__Task inputs__:

Lemma write_execution_boundary_witness :
  ∃ s', write_execution (JStr "i1") demo_execution (Some [("intent", JStr "x")]) [] = (Ok tt, s') ∧
        length s' = 2.
Proof.
  eexists. split; [reflexivity|].
  destruct (write_execution_boundary (JStr "i1") demo_execution (Some [("intent", JStr "x")]) []
              (write_execution (JStr "i1") demo_execution (Some [("intent", JStr "x")]) []).2)
    as (item & stored & m & Hcalls & _); [reflexivity|].
  exact (f_equal length Hcalls).
Defined.

(** Two tasks of one title take the two items of that title, in order. *)
Example align_duplicates :
  align_queues ["a"; "b"; "a"] [(Some "a", JStr "1"); (None, JStr "x"); (Some "a", JStr "2"); (Some "b", JStr "3")]
  = Some [JStr "1"; JStr "3"; JStr "2"].
Proof. reflexivity. Qed.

__What to work on__: Going through the data above, return each line with the word "intent".

__Exercise response__:
  ∃ s', write_execution (JStr "i1") demo_execution (Some [("intent", JStr "x")]) [] = (Ok tt, s') ∧
  destruct (write_execution_boundary (JStr "i1") demo_execution (Some [("intent", JStr "x")]) []
              (write_execution (JStr "i1") demo_execution (Some [("intent", JStr "x")]) []).2)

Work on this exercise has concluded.